### Directions for this task
Copy all the lines below without altering anything.
:: Provided records ::
Lemma kv_SetCache n v m st : key_view (SetCacheEntryFlagMasked n v m st) = key_view st.
Proof. unfold SetCacheEntryFlagMasked. by case_match. Qed.

Lemma kv_register n v st : key_view (register_scheme n v st) = key_view st.
Proof. unfold register_scheme. case_match; apply kv_SetCache. Qed.

Lemma kv_send_and_raise E n d o s st : key_view (send_and_raise E n d o s st) = key_view st.
Proof. unfold send_and_raise. by case_match. Qed.

Lemma kv_send_ex E d st : key_view (send_and_raise_ex E d st) = key_view st.
Proof. unfold send_and_raise_ex. by case_match. Qed.

Lemma kv_supported E st : key_view (send_commands_supported E st) = key_view st.
Proof. unfold send_commands_supported. case_match; by rewrite kv_send_ex. Qed.

Lemma kv_set_state s st : key_view (set_state s st) = key_view st.
Proof. done. Qed.

Lemma kv_setTimer e st : key_view (secure_learn_setTimer e st) = key_view st.
Proof. done. Qed.

Lemma kv_leave st : key_view (leave st) = key_view st.
Proof. done. Qed.

Lemma kv_leave_timed st : key_view (leave_timed st) = key_view st.
Proof. done. Qed.

Lemma kv_set_key k st : key_view (set_s0_key aes k st) = (fst (fst (fst (key_view st))), aes k (replicate 16 0x55), aes k (replicate 16 0xAA), snd (key_view st)).
Proof. done. Qed.

Create HintDb kv.
Hint Rewrite kv_register kv_send_and_raise kv_supported kv_set_state kv_setTimer kv_leave kv_leave_timed kv_set_key : kv.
:::
### Written reply
Lemma kv_SetCache n v m st : key_view (SetCacheEntryFlagMasked n v m st) = key_view st.
Proof. unfold SetCacheEntryFlagMasked. by case_match. Qed.

Lemma kv_register n v st : key_view (register_scheme n v st) = key_view st.
Proof. unfold register_scheme. case_match; apply kv_SetCache. Qed.

Lemma kv_send_and_raise E n d o s st : key_view (send_and_raise E n d o s st) = key_view st.
Proof. unfold send_and_raise. by case_match. Qed.

Lemma kv_send_ex E d st : key_view (send_and_raise_ex E d st) = key_view st.
Proof. unfold send_and_raise_ex. by case_match. Qed.

Lemma kv_supported E st : key_view (send_commands_supported E st) = key_view st.
Proof. unfold send_commands_supported. case_match; by rewrite kv_send_ex. Qed.

Lemma kv_set_state s st : key_view (set_state s st) = key_view st.
Proof. done. Qed.

Lemma kv_setTimer e st : key_view (secure_learn_setTimer e st) = key_view st.
Proof. done. Qed.

Lemma kv_leave st : key_view (leave st) = key_view st.
Proof. done. Qed.

Lemma kv_leave_timed st : key_view (leave_timed st) = key_view st.
Proof. done. Qed.

Lemma kv_set_key k st : key_view (set_s0_key aes k st) = (fst (fst (fst (key_view st))), aes k (replicate 16 0x55), aes k (replicate 16 0xAA), snd (key_view st)).
Proof. done. Qed.

Create HintDb kv.
Hint Rewrite kv_register kv_send_and_raise kv_supported kv_set_state kv_setTimer kv_leave kv_leave_timed kv_set_key : kv.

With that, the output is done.